ANALYSIS OF A SOLUBLE CALMODULIN-BINDING PROTEIN FROM FAVA-BEAN ROOTS - IDENTIFICATION OF GLUTAMATE-DECARBOXYLASE AS A CALMODULIN-ACTIVATED ENZYME

The identity of a soluble 62-kD Ca2+-dependent calmodulin binding protein (CaM-BP) from fava bean seedlings was determined. Using I-125-CaM overlay assays, a class of soluble CaM-BPs was detected in extracts of tissues comprising the axis of 1.5-week-old seedlings, excluding the root tip and emergent leaves. The size of these CaM-BPs was not uniform within all parts of the plant; the apparent molecular masses were 62 kD in roots, 60 kD in stems, and 64 kD in nodules. The root 62-kD CaM-BP was purified, and internal microsequence analysis was performed on the protein.
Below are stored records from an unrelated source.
(** * RTP sender core (webrtc/modules/rtp_rtcp/source/rtp_sender.cc)

    A shallow embedding of [RTPSender]: the payload registry, the RTP header
    builder and the in-place header-extension patchers, RTX framing, padding
    generation, the NACK response loop with its bandwidth gate, and the
    protocol state setters.

    Conventions.
    - C integers are [Z]; every conversion the C++ performs (to [uint8_t],
      [uint16_t], [uint32_t], [int]) is written out with [u8], [u16], [u32],
      [i32], [i64].
    - Packet buffers are [list Z] (one byte per element); a write is stdpp's
      list insert, which leaves the buffer alone when the index is out of
      range (the C++ would write out of bounds there).
    - The collaborators declared outside this translation unit (transport,
      pacer, clock, random generator, packet history, SSRC database,
      header-extension map, header parser) appear as oracles in the sender
      state or as small models of their documented behaviour.
    - Statistics, observers, tracing and logging are not part of the model. *)

From Stdlib Require Import ZArith List Bool String Lia.
From stdpp Require Import base option list gmap.

Local Open Scope Z_scope.

(** ** Machine integers *)

Definition u8 (x : Z) : Z := x mod 256.
Definition u16 (x : Z) : Z := x mod 65536.
Definition u32 (x : Z) : Z := x mod 4294967296.

(** Two's complement reading of the low [w] bits. *)
Definition to_signed (w : Z) (x : Z) : Z :=
  let y := x mod 2 ^ w in
  if y <? 2 ^ (w - 1) then y else y - 2 ^ w.

Definition i8 (x : Z) : Z := to_signed 8 x.
Definition i32 (x : Z) : Z := to_signed 32 x.
Definition i64 (x : Z) : Z := to_signed 64 x.

(** ** Constants *)

(** rtp_sender.cc, file scope. *)
Definition kMaxPaddingLength : Z := 224.
Definition kSendSideDelayWindowMs : Z := 1000.

(** Constants of headers outside this file; the values are fixed by the
    assertions and comments of rtp_sender.cc ([assert(pos == k...Length)]
    after four bytes were written, "Add extension ID (0xBEDE)") and by the
    wire format. *)
Definition kRtpMarkerBitMask : Z := 128.
Definition kRtpOneByteHeaderExtensionId : Z := 48862.
Definition kRtpOneByteHeaderLength : Z := 4.
Definition kTransmissionTimeOffsetLength : Z := 4.
Definition kAudioLevelLength : Z := 4.
Definition kAbsoluteSendTimeLength : Z := 4.
Definition kRtpCsrcSize : Z := 15.
Definition IP_PACKET_SIZE : Z := 1500.
Definition NACK_BYTECOUNT_SIZE : nat := 60.
Definition MAX_INIT_RTP_SEQ_NUMBER : Z := 32767.
Definition RAND_MAX : Z := 2147483647.

(** RTX mode bits. *)
Definition kRtxOff : Z := 0.
Definition kRtxRetransmitted : Z := 1.
Definition kRtxRedundantPayloads : Z := 2.

(** ** Byte buffers *)

Definition byte_at (b : list Z) (i : Z) : Z :=
  if i <? 0 then 0 else default 0 (b !! Z.to_nat i).

Definition set_byte (b : list Z) (i : Z) (v : Z) : list Z :=
  if i <? 0 then b else <[Z.to_nat i := u8 v]> b.

(** [memcpy(dst + d, src + s, n)] for ranges that lie inside both buffers. *)
Definition memcpy (dst : list Z) (d : nat) (src : list Z) (s n : nat) : list Z :=
  take d dst ++ take n (drop s src) ++ drop (d + n) dst.

(** A buffer whose elements are bytes. *)
Definition is_bytes (b : list Z) : Prop := Forall (fun x => 0 <= x < 256) b.

Module RtpUtility.

(** Big-endian stores of rtp_utility.cc, which is outside this file; they
    write the value most significant byte first. *)
Definition AssignUWord16ToBuffer (b : list Z) (p : Z) (v : Z) : list Z :=
  set_byte (set_byte b p (Z.shiftr v 8)) (p + 1) v.

Definition AssignUWord24ToBuffer (b : list Z) (p : Z) (v : Z) : list Z :=
  set_byte (set_byte (set_byte b p (Z.shiftr v 16)) (p + 1) (Z.shiftr v 8))
           (p + 2) v.

Definition AssignUWord32ToBuffer (b : list Z) (p : Z) (v : Z) : list Z :=
  set_byte
    (set_byte (set_byte (set_byte b p (Z.shiftr v 24)) (p + 1) (Z.shiftr v 16))
              (p + 2) (Z.shiftr v 8))
    (p + 3) v.

(** Big-endian loads, the readers' side of the stores above. *)
Definition BufferToUWord16 (b : list Z) (p : Z) : Z :=
  byte_at b p * 256 + byte_at b (p + 1).

Definition BufferToUWord24 (b : list Z) (p : Z) : Z :=
  byte_at b p * 65536 + byte_at b (p + 1) * 256 + byte_at b (p + 2).

Definition BufferToUWord32 (b : list Z) (p : Z) : Z :=
  byte_at b p * 16777216 + byte_at b (p + 1) * 65536
  + byte_at b (p + 2) * 256 + byte_at b (p + 3).

(** The fields of [RTPHeader] that rtp_sender.cc reads. *)
Record RTPHeader := {
  markerBit : bool;
  payloadType : Z;
  sequenceNumber : Z;
  timestamp : Z;
  ssrc : Z;
  numCSRCs : Z;
  paddingLength : Z;
  headerLength : Z
}.

Definition default_header : RTPHeader :=
  {| markerBit := false; payloadType := 0; sequenceNumber := 0;
     timestamp := 0; ssrc := 0; numCSRCs := 0; paddingLength := 0;
     headerLength := 0 |}.

(** Modelled from the spec: [RtpHeaderParser::Parse] is defined outside this
    file. The model follows the wire format the spec fixes (RFC 3550 fixed
    header, CSRC list, RFC 5285 extension block of 4 + 4 * length bytes,
    padding length in the last byte): it fails on fewer than 12 bytes, on a
    version other than 2 and when the CSRC list or the extension block does
    not fit in [length] bytes. *)
Definition Parse (b : list Z) (length : Z) : option RTPHeader :=
  if length <? 12 then None
  else
    let V := Z.shiftr (byte_at b 0) 6 in
    let P := negb (Z.land (byte_at b 0) 32 =? 0) in
    let X := negb (Z.land (byte_at b 0) 16 =? 0) in
    let CC := Z.land (byte_at b 0) 15 in
    let M := negb (Z.land (byte_at b 1) 128 =? 0) in
    let PT := Z.land (byte_at b 1) 127 in
    if negb (V =? 2) then None
    else if length <? 12 + 4 * CC then None
    else
      let h := {| markerBit := M; payloadType := PT;
                  sequenceNumber := BufferToUWord16 b 2;
                  timestamp := BufferToUWord32 b 4;
                  ssrc := BufferToUWord32 b 8;
                  numCSRCs := CC;
                  paddingLength := if P then byte_at b (length - 1) else 0;
                  headerLength := 12 + 4 * CC |} in
      if X then
        let remain := length - (12 + 4 * CC) in
        if remain <? 4 then None
        else
          let XLen := 4 * BufferToUWord16 b (12 + 4 * CC + 2) in
          if remain <? 4 + XLen then None
          else Some {| markerBit := M; payloadType := PT;
                       sequenceNumber := BufferToUWord16 b 2;
                       timestamp := BufferToUWord32 b 4;
                       ssrc := BufferToUWord32 b 8;
                       numCSRCs := CC;
                       paddingLength := paddingLength h;
                       headerLength := 12 + 4 * CC + 4 + XLen |}
      else Some h.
A tryptic peptide derived from the CaM-BP consisted of a 13-residue sequence corresponding to a highly conserved region of glutamate decarboxylase (GAD), an enzyme that catalyzes the a-decarboxylation of glutamate to form the stress-related metabolite gamma-aminobutyrate. Activity assays of partially purified, desalted, root GAD revealed a 50% stimulation by the addition of 100 mu M Ca2+, a 100% stimulation by the addition of 100 mu M Ca2+ plus 100 nM CaM, and no appreciable stimulation by CaM in the absence of added Ca2+. The demonstration that plant GAD is a Ca2+-CaM-stimulated enzyme provides a model in which stress-linked metabolism is modulated by a Ca2+-mediated signal transduction pathway.